TASK DESCRIPTION :: Give back exactly the lines of the material below, starting with the line with "let* (ret, _)" and going on through the line with "else if S_ISBLK".

PROVIDED INFORMATION ::
(* ===== verification/Ramfs.v ===== *)
(** The in-memory file system: kernel/fs/ramfs/ramfs.c, the operations on special
    files of kernel/fs/vnode.c, and the dispatch through the operation tables.

    A name argument is the rest of a path, not terminated at its length, together
    with that length, as in the source. *)

From stdpp Require Import base numbers list gmap strings.
From S2P Require Import Prelude Sched Mutex PageAlloc Slab KMem Vfs.

Open Scope Z_scope.

Definition strlen (s : string) : Z := Z.of_nat (String.length s).

(** The first [n] characters, or all when there are fewer. *)
Definition prefix_of (name : string) (n : Z) : string := String.substring 0 (Z.to_nat n) name.

(** [name_match] of vfs.h: once the lengths agree strncmp compares all of
    [fname]. *)
Definition name_match (fname name : string) (namelen : Z) : bool :=
  (strlen fname =? namelen) && bool_decide (fname = prefix_of name namelen).

(** [strncpy(rd_name, name, MIN(name_len, NAME_LEN - 1))] and the terminator. *)
Definition copy_name (name : string) (name_len : Z) : string := prefix_of name (Z.min name_len (NAME_LEN - 1)).

Section Ramfs.
Context {M : Type} `{KMem M}.

(** * Pages *)

Definition zero_dirents : list ramfs_dirent := replicate (Z.to_nat RAMFS_MAX_DIRENT) (Dirent 0 EmptyString).
Definition zero_bytes : list Z := replicate (Z.to_nat PAGE_SIZE) 0.

Definition get_dirents (p : Z) : vM M (list ramfs_dirent) :=
  let* s := kget in
  kderef (match v_pages s !! p with Some (PDirents l) => Some l | _ => None end) "directory page".
Definition put_dirents (p : Z) (l : list ramfs_dirent) : vM M unit := kmodify (upd_pages <[p := PDirents l]>).
Definition get_bytes (p : Z) : vM M (list Z) :=
  let* s := kget in
  kderef (match v_pages s !! p with Some (PData l) => Some l | _ => None end) "data page".
Definition put_bytes (p : Z) (l : list Z) : vM M unit := kmodify (upd_pages <[p := PData l]>).

(** [VNODE_TO_DIRENT(vn)]: the page of a directory. *)
Definition VNODE_TO_DIRENT (v : Z) : vM M Z :=
  let* i := VNODE_TO_RAMFSINODE v in let* inode := get_inode i in kret (rf_mem inode).

(** * Inodes *)

Definition ramfs_alloc_inode (type devid : Z) : vM M Z :=
  KASSERT ((RAMFS_TYPE_DATA =? type) || (RAMFS_TYPE_DIR =? type) || (RAMFS_TYPE_CHR =? type)
           || (RAMFS_TYPE_BLK =? type)) "type" ;;;
  let* s := kget in
  match list_find (λ p, p = NULL) (v_rfs_inodes s) with
  | None => kret (- ENOSPC)
  | Some (i, _) =>
      let* inode := mem_call (km_kmalloc 20) in
      if inode =? NULL then kret (- ENOSPC)
      else
        let ino := Z.of_nat i in
        let install mem :=
          put_inode inode (Inode 0 ino mem type 1) ;;;
          kmodify (upd_rfs_inodes <[i := inode]>) ;;;
          kret ino in
        if (RAMFS_TYPE_CHR =? type) || (RAMFS_TYPE_BLK =? type) then install devid
        else
          let* mem := mem_call km_page_alloc in
          if mem =? NULL then mem_call (km_kfree inode) ;;; kret (- ENOSPC)
          else
            kmodify (upd_pages <[mem := if RAMFS_TYPE_DIR =? type then PDirents zero_dirents
                                        else PData zero_bytes]>) ;;;
            install mem
  end.

(** rfs_inodes[ino] *)
Definition get_rfs_inode (ino : Z) : vM M Z :=
  let* s := kget in
  kderef (if decide (0 ≤ ino) then v_rfs_inodes s !! Z.to_nat ino else None) "rfs_inodes".

Definition ramfs_mount : vM M Z :=
  let* rfs := mem_call (km_kmalloc 256) in
  if rfs =? NULL then kret (- ENOMEM)
  else
    kmodify (upd_rfs_inodes (λ _, replicate (Z.to_nat RAMFS_MAX_FILES) NULL)) ;;;
    let* root_ino := ramfs_alloc_inode RAMFS_TYPE_DIR 0 in
    if root_ino <? 0 then kret root_ino
    else
      KASSERT (0 =? root_ino) "0 == root_ino" ;;;
      let* root := get_rfs_inode root_ino in
      let* inode := get_inode root in
      let* l := get_dirents (rf_mem inode) in
      put_dirents (rf_mem inode) (<[1%nat := Dirent 0 ".."]> (<[0%nat := Dirent 0 "."]> l)) ;;;
      put_inode root (set_size (2 * sizeof_dirent) inode) ;;;
      kmodify (upd_rfs_inodes <[0%nat := root]>) ;;;
      let* v := vget 0 in
      kmodify (with_root v) ;;;
      kret 0.

(** * Directories *)

(** The first entry of the name, and the first free entry. *)
Definition find_entry (name : string) (len : Z) (l : list ramfs_dirent) : option (nat * ramfs_dirent) :=
  list_find (λ e, name_match (rd_name e) name len = true) l.
Definition find_space (l : list ramfs_dirent) : option (nat * ramfs_dirent) :=
  list_find (λ e, rd_name e = EmptyString) l.

Definition ramfs_lookup (dir : Z) (name : string) (namelen : Z) : vM M (Z * Z) :=
  let* p := VNODE_TO_DIRENT dir in
  let* l := get_dirents p in
  match find_entry name namelen l with
  | Some (_, e) => let* v := vget (rd_ino e) in kret (0, v)
  | None => kret (- ENOENT, NULL)
  end.

(** [KASSERT(0 != ramfs_lookup(dir, name, name_len, &vn))] *)
Definition assert_absent (dir : Z) (name : string) (len : Z) : vM M unit :=
  let* (ret, _) := ramfs_lookup dir name len in KASSERT (negb (ret =? 0)) "0 != ramfs_lookup".

(** The entry is written and the size of the directory adjusted. *)
Definition set_entry (dir : Z) (i : nat) (e : ramfs_dirent) (dsize : Z) : vM M unit :=
  let* p := VNODE_TO_DIRENT dir in
  let* l := get_dirents p in
  put_dirents p (<[i := e]> l) ;;;
  let* d := VNODE_TO_RAMFSINODE dir in
  upd_inode d (λ x, set_size (rf_size x + dsize) x).

(** [entry->rd_name[0] = '\0'] *)
Definition clear_entry (e : ramfs_dirent) : ramfs_dirent := Dirent (rd_ino e) EmptyString.

Definition ramfs_create (dir : Z) (name : string) (name_len : Z) : vM M (Z * Z) :=
  assert_absent dir name name_len ;;;
  let* p := VNODE_TO_DIRENT dir in
  let* l := get_dirents p in
  match find_space l with
  | None => kret (- ENOSPC, NULL)
  | Some (i, _) =>
      let* ino := ramfs_alloc_inode RAMFS_TYPE_DATA 0 in
      if ino <? 0 then kret (ino, NULL)
      else
        let* v := vget ino in
        let* x := get_vnode v in
        set_entry dir i (Dirent (vn_vno x) (copy_name name name_len)) sizeof_dirent ;;;
        kret (0, v)
  end.

Definition ramfs_mknod (dir : Z) (name : string) (name_len mode devid : Z) : vM M Z :=
  assert_absent dir name name_len ;;;
  let* p := VNODE_TO_DIRENT dir in
  let* l := get_dirents p in
  match find_space l with
  | None => kret (- ENOSPC)
  | Some (i, _) =>
      let* ino := (if S_ISCHR mode then ramfs_alloc_inode RAMFS_TYPE_CHR devid
                   else if S_ISBLK mode then ramfs_alloc_inode RAMFS_TYPE_BLK devid
                   else kpanic "Invalid mode!") in
      if ino <? 0 then kret ino
      else set_entry dir i (Dirent ino (copy_name name name_len)) sizeof_dirent ;;; kret 0
  end.

Definition ramfs_link (oldvnode dir : Z) (name : string) (name_len : Z) : vM M Z :=
  assert_absent dir name name_len ;;;
  let* p := VNODE_TO_DIRENT dir in
  let* l := get_dirents p in
  match find_space l with
  | None => kret (- ENOSPC)
  | Some (i, _) =>
      let* x := get_vnode oldvnode in
      set_entry dir i (Dirent (vn_vno x) (copy_name name name_len)) sizeof_dirent ;;;
      upd_inode (vn_i x) (λ n, set_linkcount (rf_linkcount n + 1) n) ;;;
      kret 0
  end.

(** Taking the entry of a name out of a directory. *)
Definition remove_entry (dir : Z) (name : string) (namelen : Z) : vM M unit :=
  let* p := VNODE_TO_DIRENT dir in
  let* l := get_dirents p in
  let l := match find_entry name namelen l with
           | Some (i, e) => <[i := clear_entry e]> l
           | None => l
           end in
  put_dirents p l ;;;
  let* d := VNODE_TO_RAMFSINODE dir in
  upd_inode d (λ x, set_size (rf_size x - sizeof_dirent) x).

Definition ramfs_unlink (dir : Z) (name : string) (namelen : Z) : vM M Z :=
  let* (ret, v) := ramfs_lookup dir name namelen in
  KASSERT (ret =? 0) "0 == ret" ;;;
  let* x := get_vnode v in
  KASSERT (negb (S_ISDIR (vn_mode x))) "!S_ISDIR(vn->vn_mode)" ;;;
  remove_entry dir name namelen ;;;
  upd_inode (vn_i x) (λ n, set_linkcount (rf_linkcount n - 1) n) ;;;
  vput v ;;;
  kret 0.

Definition ramfs_mkdir (dir : Z) (name : string) (name_len : Z) : vM M Z :=
  assert_absent dir name name_len ;;;
  let* p := VNODE_TO_DIRENT dir in
  let* l := get_dirents p in
  match find_space l with
  | None => kret (- ENOSPC)
  | Some (i, _) =>
      let* ino := ramfs_alloc_inode RAMFS_TYPE_DIR 0 in
      if ino <? 0 then kret ino
      else
        set_entry dir i (Dirent ino (copy_name name name_len)) sizeof_dirent ;;;
        let* q := get_rfs_inode ino in
        let* inode := get_inode q in
        let* x := get_vnode dir in
        let* l := get_dirents (rf_mem inode) in
        put_dirents (rf_mem inode) (<[1%nat := Dirent (vn_vno x) ".."]> (<[0%nat := Dirent ino "."]> l)) ;;;
        put_inode q (set_size (2 * sizeof_dirent) inode) ;;;
        kret 0
  end.

(** No entry but "." and "..". *)
Definition dir_empty (l : list ramfs_dirent) : bool :=
  forallb (λ e, bool_decide (rd_name e = "."%string ∨ rd_name e = ".."%string ∨ rd_name e = EmptyString)) l.

Definition ramfs_rmdir (dir : Z) (name : string) (name_len : Z) : vM M Z :=
  KASSERT (negb (name_match "." name name_len) && negb (name_match ".." name name_len)) "name_match" ;;;
  let* (ret, v) := ramfs_lookup dir name name_len in
  if negb (ret =? 0) then kret ret
  else
    let* x := get_vnode v in
    if negb (S_ISDIR (vn_mode x)) then vput v ;;; kret (- ENOTDIR)
    else
      let* q := VNODE_TO_DIRENT v in
      let* l := get_dirents q in
      if negb (dir_empty l) then vput v ;;; kret (- ENOTEMPTY)
      else
        remove_entry dir name name_len ;;;
        upd_inode (vn_i x) (λ n, set_linkcount (rf_linkcount n - 1) n) ;;;
        vput v ;;;
        kret 0.

(** * Files *)

(** A transfer of [n] bytes at [offset] of a page; a negative [n] is a size of
    nearly the whole address space. *)
Definition in_page (offset n : Z) : bool :=
  (n =? 0) || ((0 <=? offset) && (0 <? n) && (offset + n <=? PAGE_SIZE)).

Definition ramfs_read (file offset count : Z) : vM M (Z * list Z) :=
  let* x := get_vnode file in
  let* inode := get_inode (vn_i x) in
  KASSERT (negb (S_ISDIR (vn_mode x))) "!S_ISDIR(file->vn_mode)" ;;;
  let ret := Z.max 0 (Z.min (i32 count) (i32 (rf_size inode - offset))) in
  let* l := get_bytes (rf_mem inode) in
  if in_page offset ret then kret (ret, take (Z.to_nat ret) (drop (Z.to_nat offset) l))
  else kfault "memcpy outside the page".

Definition ramfs_write (file offset : Z) (data : list Z) : vM M Z :=
  let* x := get_vnode file in
  let* inode := get_inode (vn_i x) in
  KASSERT (negb (S_ISDIR (vn_mode x))) "!S_ISDIR(file->vn_mode)" ;;;
  let ret := Z.min (i32 (Z.of_nat (length data))) (i32 (PAGE_SIZE - offset)) in
  let* l := get_bytes (rf_mem inode) in
  if in_page offset ret then
    put_bytes (rf_mem inode) (take (Z.to_nat offset) l ++ take (Z.to_nat ret) data ++
                              drop (Z.to_nat (offset + ret)) l) ;;;
    KASSERT (vn_len x =? rf_size inode) "file->vn_len == inode->rf_size" ;;;
    let len := Z.max (vn_len x) (i32 (offset + ret)) in
    put_vnode file (set_len len x) ;;;
    put_inode (vn_i x) (set_size len inode) ;;;
    kret ret
  else kfault "memcpy outside the page".

(** struct dirent and struct stat, the fields that are set. *)
Record dirent := mkdirent { d_ino : Z; d_off : Z; d_name : string }.
Record stat := Stat {
  st_mode : Z; st_ino : Z; st_rdev : Z; st_nlink : Z; st_size : Z; st_blksize : Z; st_blocks : Z }.

(** The while loop over the entries from [offset] on. *)
Definition ramfs_readdir (dir offset : Z) : vM M (Z * option dirent) :=
  let* x := get_vnode dir in
  KASSERT (S_ISDIR (vn_mode x)) "S_ISDIR(dir->vn_mode)" ;;;
  KASSERT (offset mod sizeof_dirent =? 0) "0 == offset % sizeof(ramfs_dirent_t)" ;;;
  let* p := VNODE_TO_DIRENT dir in
  let* l := get_dirents p in
  if offset <? 0 then kfault "entry in front of the page" else
  match list_find (λ e, rd_name e ≠ EmptyString) (drop (Z.to_nat (offset / sizeof_dirent)) l) with
  | None => kret (0, None)
  | Some (k, e) =>
      kret (sizeof_dirent + Z.of_nat k * sizeof_dirent,
            Some (mkdirent (rd_ino e) 0 (prefix_of (rd_name e) (NAME_LEN - 1))))
  end.

Definition ramfs_stat (file : Z) : vM M (Z * stat) :=
  let* x := get_vnode file in
  let* i := get_inode (vn_i x) in
  kret (0, Stat (vn_mode x) (vn_vno x)
    (if (vn_mode x =? S_IFCHR) || (vn_mode x =? S_IFBLK) then rf_mem i else 0)
    (rf_linkcount i - 1) (rf_size i) PAGE_SIZE 1).

(** Freeing the inodes that are left. *)
Fixpoint free_inodes (l : list Z) : vM M unit :=
  match l with
  | [] => kret tt
  | i :: l =>
      (if i =? NULL then kret tt
       else
         let* inode := get_inode i in
         (if negb (rf_mem inode =? NULL) && ((rf_mode inode =? RAMFS_TYPE_DATA) || (rf_mode inode =? RAMFS_TYPE_DIR))
          then mem_call (km_page_free (rf_mem inode)) ;;; kmodify (upd_pages (delete (rf_mem inode)))
          else kret tt) ;;;
         mem_call (km_kfree i) ;;;
         kmodify (upd_inodes (delete i))) ;;;
      free_inodes l
  end.

Definition ramfs_umount : vM M Z :=
  let* s := kget in
  vput (v_root s) ;;;
  let* s := kget in
  free_inodes (v_rfs_inodes s) ;;;
  kret 0.

(** * Special files (vnode.c) *)

Definition special_file_read (file offset count : Z) : vM M (Z * list Z) :=
  let* x := get_vnode file in
  KASSERT (S_ISCHR (vn_mode x) || S_ISBLK (vn_mode x)) "special file" ;;;
  let* r := (if S_ISCHR (vn_mode x) then
               match vn_cdev x with
               | Some (Bytedev _ (Some read) _) => kret (read offset count)
               | _ => kpanic "file->vn_cdev->cd_ops->read"
               end
             else kret (0, [])) in
  if S_ISBLK (vn_mode x) then kret (- ENOTSUP, []) else kret r.

Definition special_file_write (file offset : Z) (data : list Z) : vM M Z :=
  let* x := get_vnode file in
  KASSERT (S_ISCHR (vn_mode x) || S_ISBLK (vn_mode x)) "special file" ;;;
  let* r := (if S_ISCHR (vn_mode x) then
               match vn_cdev x with
               | Some (Bytedev _ _ (Some write)) => kret (write offset data)
               | _ => kpanic "file->vn_cdev->cd_ops->write"
               end
             else kret 0) in
  if S_ISBLK (vn_mode x) then kret (- ENOTSUP) else kret r.

(** * Calls through the operation tables *)

Definition get_ops (v : Z) : vM M vops :=
  let* x := get_vnode v in kderef (vn_ops x) "vn_ops".

Definition vop_read (v offset count : Z) : vM M (Z * list Z) :=
  let* o := get_ops v in
  match o with
  | ramfs_file_vops => ramfs_read v offset count
  | bytedev_spec_vops => special_file_read v offset count
  | _ => kfault "vn_ops->read is NULL"
  end.
Definition vop_write (v offset : Z) (data : list Z) : vM M Z :=
  let* o := get_ops v in
  match o with
  | ramfs_file_vops => ramfs_write v offset data
  | bytedev_spec_vops => special_file_write v offset data
  | _ => kfault "vn_ops->write is NULL"
  end.

(** Whether the entry for directories is there; then it is the one of ramfs. *)
Definition is_dir_vops (o : vops) : bool := if o is ramfs_dir_vops then true else false.

Definition special_file_stat (v : Z) : vM M (Z * stat) :=
  let* s := kget in
  let* o := get_ops (v_root s) in
  match o with
  | ramfs_dir_vops | ramfs_file_vops => ramfs_stat v
  | _ => kpanic "vnode->vn_fs->fs_root->vn_ops->stat"
  end.
Definition vop_stat (v : Z) : vM M (Z * stat) :=
  let* o := get_ops v in
  match o with
  | ramfs_dir_vops | ramfs_file_vops => ramfs_stat v
  | bytedev_spec_vops | blockdev_spec_vops => special_file_stat v
  end.
End Ramfs.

FINISHED EXERCISE ::
  let* (ret, _) := ramfs_lookup dir name len in KASSERT (negb (ret =? 0)) "0 != ramfs_lookup".

(** The entry is written and the size of the directory adjusted. *)
Definition set_entry (dir : Z) (i : nat) (e : ramfs_dirent) (dsize : Z) : vM M unit :=
  let* p := VNODE_TO_DIRENT dir in
  let* l := get_dirents p in
  put_dirents p (<[i := e]> l) ;;;
  let* d := VNODE_TO_RAMFSINODE dir in
  upd_inode d (λ x, set_size (rf_size x + dsize) x).

(** [entry->rd_name[0] = '\0'] *)
Definition clear_entry (e : ramfs_dirent) : ramfs_dirent := Dirent (rd_ino e) EmptyString.

Definition ramfs_create (dir : Z) (name : string) (name_len : Z) : vM M (Z * Z) :=
  assert_absent dir name name_len ;;;
  let* p := VNODE_TO_DIRENT dir in
  let* l := get_dirents p in
  match find_space l with
  | None => kret (- ENOSPC, NULL)
  | Some (i, _) =>
      let* ino := ramfs_alloc_inode RAMFS_TYPE_DATA 0 in
      if ino <? 0 then kret (ino, NULL)
      else
        let* v := vget ino in
        let* x := get_vnode v in
        set_entry dir i (Dirent (vn_vno x) (copy_name name name_len)) sizeof_dirent ;;;
        kret (0, v)
  end.

Definition ramfs_mknod (dir : Z) (name : string) (name_len mode devid : Z) : vM M Z :=
  assert_absent dir name name_len ;;;
  let* p := VNODE_TO_DIRENT dir in
  let* l := get_dirents p in
  match find_space l with
  | None => kret (- ENOSPC)
  | Some (i, _) =>
      let* ino := (if S_ISCHR mode then ramfs_alloc_inode RAMFS_TYPE_CHR devid
                   else if S_ISBLK mode then ramfs_alloc_inode RAMFS_TYPE_BLK devid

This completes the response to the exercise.